We often see hundreds of contracts or tenders coming up for review. In law firms, we usually come across many tenders, and their described contents, and the first thing we do is to identify from which clause it comes. We use the prescribed playbook to look for the suitable clause for the described content or sentence. And this actually comes at the cost of time; we spend a lot of time just looking through one contract or tender. Then just imagine the time it will take to analyze or review hundreds of contracts or tenders. That’s where we need to automate this, and how do we automate this by building an automated contract review system. In that automated contract review system, we will have several machine learning models like clause identification, risk assessment (level of risk associated with), and whether it’s compliance with the prescribed playbook or not. We will not cover all of them in this story; we will only go through the clause identification.
So to build a clause identification model, we need to have data, which needs to be annotated according to the required clauses. We will show you how predictly built such a dataset is and how it will be useful further.
Details about the clause classification dataset:
Number of data points/sentences: 17000
Number of labels (Clauses): 22
Input Type: Text
Dataset Type: Multi-class
Labels: Audit, Business Conduct, Compliance with HSS and Environment, Confidentiality, Data Protection, Force Majeure, General Conditions, Import-Export Law, Insurance, Intellectual Property Infringement, Intellectual Property Ownership, Liability and Indemnity, Limitation of Liability, Obligations of Company, Obligations of Contractor, Payment Terms, Suspension, Termination, Taxes and Duties, Warranties, Word Order and Change Order
Where and How to collect the data?
We first need to collect data as we described the label, which are the clauses we need to collect the legal contract statements based on those clauses. In today’s digital world, where we have the internet, we can get our required data by scraping the required web pages and collecting the data.

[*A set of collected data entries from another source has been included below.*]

(* ===================================================================== *)
(** * More sample data *)
(* ===================================================================== *)

(** An environment without archive and without wordlist, at the reading [now]. *)
Definition offline_env (now : Q) : env :=
  reference_env now (RequestFails ConnectError) FileMissing.

(** An archive that answers with two URLs of [example.com], and a wordlist
    that knows [id]. *)
Definition example_env (now : Q) : env :=
  reference_env now
    (Response 200 (Ok (PyList [cdx_header;
                               cdx_row "https://example.com/a?id=1";
                               cdx_row "https://api.example.com/b?zz=2"])))
    (FileText (Json.dumps ["id"; "page"])).



Definition stale_env : env :=
  reference_env 1800000000 (Response 200 (Ok (PyList [cdx_header]))) FileMissing.


(** The archive knows two URLs of the domain, and the bytes of the packaged
    wordlist do not decode. *)
Definition undecodable_env : env :=
  reference_env 1700000100
    (Response 200 (Ok (PyList [cdx_header; cdx_row "https://example.com/a?id=1";
                               cdx_row "https://api.example.com/b?zz=2"])))
    FileUndecodable.


(* ===================================================================== *)
(** * Properties *)
(* ===================================================================== *)

(** ** String primitives *)

Lemma endswith_unfold (s suffix : string) :
  Str.endswith s suffix =
  if String.eqb s suffix then true
  else match s with
       | EmptyString => false
       | String _ s' => Str.endswith s' suffix
       end.
Proof. destruct s; reflexivity. Qed.

Lemma endswith_app (p s : string) : Str.endswith (p ++ s) s = true.
Proof.
  induction p as [|c p IH]; rewrite endswith_unfold.
  - change ("" ++ s) with s. now rewrite String.eqb_refl.
  - change (String c p ++ s) with (String c (p ++ s)).
    destruct (String.eqb (String c (p ++ s)) s); [reflexivity | exact IH].
Qed.

Lemma endswith_inv (s suffix : string) :
  Str.endswith s suffix = true -> exists p, s = p ++ suffix.
Proof.
  induction s as [|c s IH]; rewrite endswith_unfold.
  - destruct (String.eqb_spec "" suffix) as [<-|]; [|discriminate].
    intros _. now exists "".
  - destruct (String.eqb_spec (String c s) suffix) as [<-|_].
    + intros _. now exists "".
    + intros H. destruct (IH H) as [p ->]. now exists (String c p).
Qed.

Example lower_ex : Str.lower "  HTTPS://Tesla.COM " = "  https://tesla.com ".
Proof. reflexivity. Qed.
Example strip_ex : Str.strip "  tesla.com  " = "tesla.com".
Proof. reflexivity. Qed.
Example replace_ex : Str.replace "http://" "" "http://a.http://b" = "a.b".
Proof. reflexivity. Qed.
Example endswith_ex : Str.endswith "api.tesla.com" "tesla.com" = true.
Proof. reflexivity. Qed.

(** ** The cache *)

Lemma Qltb_true (a b : Q) : Cache.Qltb a b = true <-> (a < b)%Q.
Proof.
  unfold Cache.Qltb. rewrite negb_true_iff, <- not_true_iff_false, Qle_bool_iff.
  split; [apply Qnot_le_lt | apply Qlt_not_le].
Qed.

Lemma Qltb_false (a b : Q) : Cache.Qltb a b = false <-> (b <= a)%Q.
Proof.
  unfold Cache.Qltb. now rewrite negb_false_iff, Qle_bool_iff.
Qed.

Lemma select_delete_by_domain (domain : string) (t : list params_row) :
  Cache.select_by_domain domain (Cache.delete_by_domain domain t) = None.
Proof.
  unfold Cache.select_by_domain, Cache.delete_by_domain.
  induction t as [|r t IH]; simpl; [reflexivity|].
  destruct (String.eqb (row_domain r) domain) eqn:Hr; simpl; [exact IH|].
  now rewrite Hr.
Qed.

Lemma select_by_domain_Some (domain : string) (t : list params_row) (r : params_row) :
  Cache.select_by_domain domain t = Some r -> row_domain r = domain /\ In r t.
Proof.
  unfold Cache.select_by_domain. intros H.
  destruct (List.find_some _ _ H) as [Hin Heq].
  split; [now apply String.eqb_eq | exact Hin].
Qed.

Lemma primary_key_delete (domain : string) (t : list params_row) :
  Cache.primary_key_ok t -> Cache.primary_key_ok (Cache.delete_by_domain domain t).
Proof.
  unfold Cache.primary_key_ok, Cache.delete_by_domain.
  induction t as [|r t IH]; [trivial|].
  rewrite fmap_cons. intros Hnd. apply NoDup_cons in Hnd as [Hnotin Hnd].
  simpl. destruct (negb (String.eqb (row_domain r) domain)); [|now apply IH].
  rewrite fmap_cons. apply NoDup_cons. split; [|now apply IH].
  intros Hin. apply Hnotin.
  apply list_elem_of_fmap in Hin as (r' & -> & Hr').
  apply list_elem_of_fmap. exists r'. split; [reflexivity|].
  apply list_elem_of_In. apply list_elem_of_In in Hr'.
  now apply List.filter_In in Hr' as [? _].
Qed.

Lemma domain_not_in_delete (domain : string) (t : list params_row) :
  domain ∉ row_domain <$> Cache.delete_by_domain domain t.
Proof.
  intros Hin. apply list_elem_of_fmap in Hin as (r & Hd & Hr).
  apply list_elem_of_In, List.filter_In in Hr as [_ Hr].
  apply negb_true_iff, String.eqb_neq in Hr. congruence.
Qed.

Lemma primary_key_insert (r : params_row) (t : list params_row) :
  Cache.primary_key_ok t -> Cache.primary_key_ok (Cache.insert_or_replace r t).
Proof.
  intros Hpk. unfold Cache.insert_or_replace, Cache.primary_key_ok.
  rewrite fmap_app. apply NoDup_app. split; [|split].
  - now apply primary_key_delete.
  - intros d Hd Hin. apply list_elem_of_singleton in Hin. subst d.
    now apply domain_not_in_delete in Hd.
  - apply NoDup_singleton.
Qed.

Lemma filter_insert_or_replace (r : params_row) (t : list params_row) :
  List.filter (fun r' => String.eqb (row_domain r') (row_domain r))
              (Cache.insert_or_replace r t) = [r].
Proof.
  unfold Cache.insert_or_replace, Cache.delete_by_domain.
  rewrite List.filter_app. simpl. rewrite String.eqb_refl.
  induction t as [|r0 t IH]; simpl; [reflexivity|].
  destruct (String.eqb (row_domain r0) (row_domain r)) eqn:H0; simpl;
    [|rewrite H0]; exact IH.
Qed.

Lemma select_insert_or_replace (r : params_row) (t : list params_row) :
  Cache.select_by_domain (row_domain r) (Cache.insert_or_replace r t) = Some r.
Proof.
  unfold Cache.insert_or_replace, Cache.delete_by_domain, Cache.select_by_domain.
  induction t as [|r0 t IH]; simpl.
  - now rewrite String.eqb_refl.
  - destruct (String.eqb (row_domain r0) (row_domain r)) eqn:H0; simpl;
      [|rewrite H0]; exact IH.
Qed.

Lemma mapM_db {A B} (f : A -> M B) (l : list A) (w : world) :
  (forall x w0, db (f x w0).2 = db w0) -> db (mapM f l w).2 = db w.
Proof.
  intros Hf. revert w. induction l as [|x l IH]; intros w; simpl; [reflexivity|].
  unfold bind. specialize (Hf x w).
  destruct (f x w) as [[y|e] w1]; simpl in *; [|exact Hf].
  specialize (IH w1). destruct (mapM f l w1) as [[ys|e] w2]; simpl in *; congruence.
Qed.


Lemma py_int_floor (x : Q) : (0 <= x)%Q -> Cache.py_int x = Qfloor x.
Proof.
  destruct x as [n d]. unfold Qle, Cache.py_int, Qfloor. simpl.
  intros Hn. apply Z.quot_div_nonneg; lia.
Qed.

Lemma py_int_bounds (x : Q) :
  (0 <= x)%Q ->
  (inject_Z (Cache.py_int x) <= x)%Q /\ (x < inject_Z (Cache.py_int x) + 1)%Q.
Proof.
  intros Hx. rewrite (py_int_floor x Hx). split; [apply Qfloor_le|].
  pose proof (Qlt_floor x) as H. rewrite inject_Z_plus in H. exact H.
Qed.

Section CacheFacts.

Variable E : env.

(** [json.loads] undoes [json.dumps] on lists of strings. *)
Hypothesis json_roundtrip :
  forall l : list string, json_loads E (json_dumps E l) = Some (py_strs l).

(** The three outcomes of [get], by the row found and the clock reading. *)
Lemma get_fresh (domain : string) (row : params_row) (v : pyval) (w : world) :
  Cache.select_by_domain domain (db w) = Some row ->
  (clock E (ticks w) - inject_Z (row_timestamp row) < inject_Z Cache.CACHE_TTL)%Q ->
  json_loads E (row_params_json row) = Some v ->
  exists w', Cache.get E domain w = (Ok v, w') /\ db w' = db w.
Proof.
  intros Hsel Hlt Hjs. apply Qltb_true in Hlt.
  unfold Cache.get, bind, read_db, time_time. simpl. rewrite Hsel. simpl.
  rewrite Hlt. unfold Cache._time_remaining, bind, time_time. simpl.
  repeat match goal with
         | |- context [if ?b then _ else _] => destruct b
         end; unfold ret, print; simpl; rewrite Hjs; eexists; split; reflexivity.
Qed.

Lemma get_stale (domain : string) (row : params_row) (w : world) :
  Cache.select_by_domain domain (db w) = Some row ->
  (inject_Z Cache.CACHE_TTL <= clock E (ticks w) - inject_Z (row_timestamp row))%Q ->
  exists w', Cache.get E domain w = (Ok PyNone, w')
             /\ db w' = Cache.delete_by_domain domain (db w).
Proof.
  intros Hsel Hge. apply Qltb_false in Hge.
  unfold Cache.get, bind, read_db, time_time. simpl. rewrite Hsel. simpl.
  rewrite Hge. simpl. eexists; split; reflexivity.
Qed.

Lemma get_missing (domain : string) (w : world) :
  Cache.select_by_domain domain (db w) = None ->
  Cache.get E domain w = (Ok PyNone, w).
Proof.
  intros Hsel. unfold Cache.get, bind, read_db. simpl. now rewrite Hsel.
Qed.

Lemma get_db (domain : string) (w : world) :
  db (Cache.get E domain w).2 = db w
  \/ db (Cache.get E domain w).2 = Cache.delete_by_domain domain (db w).
Proof.
  unfold Cache.get, bind, read_db, time_time. simpl.
  destruct (Cache.select_by_domain domain (db w)) as [row|]; simpl; [|now left].
  destruct (Cache.Qltb _ _); simpl; [left|now right].
  unfold Cache._time_remaining, bind, time_time. simpl.
  repeat match goal with
         | |- context [if ?b then _ else _] => destruct b
         end; unfold ret, print; simpl;
    destruct (json_loads E (row_params_json row)); reflexivity.
Qed.

Lemma time_remaining_db (timestamp : Z) (w : world) :
  db (Cache._time_remaining E timestamp w).2 = db w.
Proof.
  unfold Cache._time_remaining, bind, time_time. simpl.
  repeat match goal with
         | |- context [if ?b then _ else _] => destruct b
         end; reflexivity.
Qed.

Lemma get_status_db (w : world) : db (Cache.get_status E w).2 = db w.
Proof.
  unfold Cache.get_status, bind, read_db. simpl.
  apply mapM_db. intros r w0. unfold bind.
  pose proof (time_remaining_db (row_timestamp r) w0) as H.
  destruct (Cache._time_remaining E (row_timestamp r) w0) as [[x|e] w1]; exact H.
Qed.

Methods: Web Scraping, Data Collection, Data Storage, Data Management, Data Manipulation
You will find both good and bad information on the internet, so it’s really essential to do a quality check before starting scraping. Identifying the good sources is a key thing to build a quality dataset.
That’s why we did rigorous research with the help of our annotation team. We have professional law people to find out which website has the best information and quality content from which we can legally scrape the data. Then, once we identified the necessary web pages, we thoroughly analyzed their website structure.
We scrape the website after having an idea of what and from where to scrape, using python, Selenium, requests library, and BeautifulSoup.
Once the data is scraped, we need to put those data into some storage system. So we store them in JSON and CSV formats in our cloud storage securely and process them for further annotation work.
How to build a Clause Classification Dataset?
Methods: Data Labeling, Data Visualization, Model Development, Machine Learning/Deep Learning, Model Evaluation, Word Embeddings(Glove, FastText, etc), Active Learning
Technology/Library used: Python, CSV, JSON, Regex, Pytorch, Numpy, TensorBoard, Fast.ai, Scikit-Learn, Matplotlib, Seaborn, and Predictly Text Annotation Platform
We used the above methods to annotate the data from the unstructured data. The process follows as below.
Once we collected the data, We read those data using the pandas’ library. After reading the data, we need to clean the data, manage them with suitable clauses using libraries like regex and python programming language.
To have an idea of what data we collected we plotted the data using Matplotlib and Seaborn.
Then the next thing we have to do is to annotate the data, so we forwarded it to our annotation team to have a quality check with around 40% of the data.
Our annotation team which consists of law interns reviewed the dataset whether they have proper clauses labeled or not using our text annotation tool.
Once we have our 40% data annotated, we build a Machine Learning model for multi-class classification and train on those 40% data. We tested out several models using fastai, PyTorch, and scikit-learn and ended up with the best-resulting model to proceed further.
Now we have a model ready with us which is not as accurate as it should be but we will eventually improve its performance. So we take another 20% of the data and run the prediction on those using the ML model.
Now we have to verify those predictions by our annotation team. Once the verification is done we will further train our model with those extra 20% data, so by this, we will train the model with 60% of data and thus we increase the accuracy of the model.
In this way, we keep on going until we annotate 100% of the data. And at the end, we were also able to build a model which can give us good predictions on the new data.
But we wanted to have a sophisticated model that can be used in real applications; that’s why we used a transformer-based model called BERT (the state-of-the-art NLP model) to train and prepare a model that can classify clauses at a 0.90 F1 score.
Where can we use this dataset?
As we have mentioned in the first question, we will be using this dataset to identify the clauses of a contract based on the prescribed playbook. And furthermore, we can build two more datasets that can help to build the complete solution to provide an automated way to review contracts or tenders.
Here’s how the typical review system will look like
So this is how the model works, First, you will upload the contract.
Once the contract is uploaded, it will try to fetch all the data and classify them into respective clauses.
Once we get the clauses it will look for the clauses in the playbook, find out the associated risks, and whether the written contract statement is compliant with the playbook or not.
And then it will return every detail it has found so far based on the user requirements.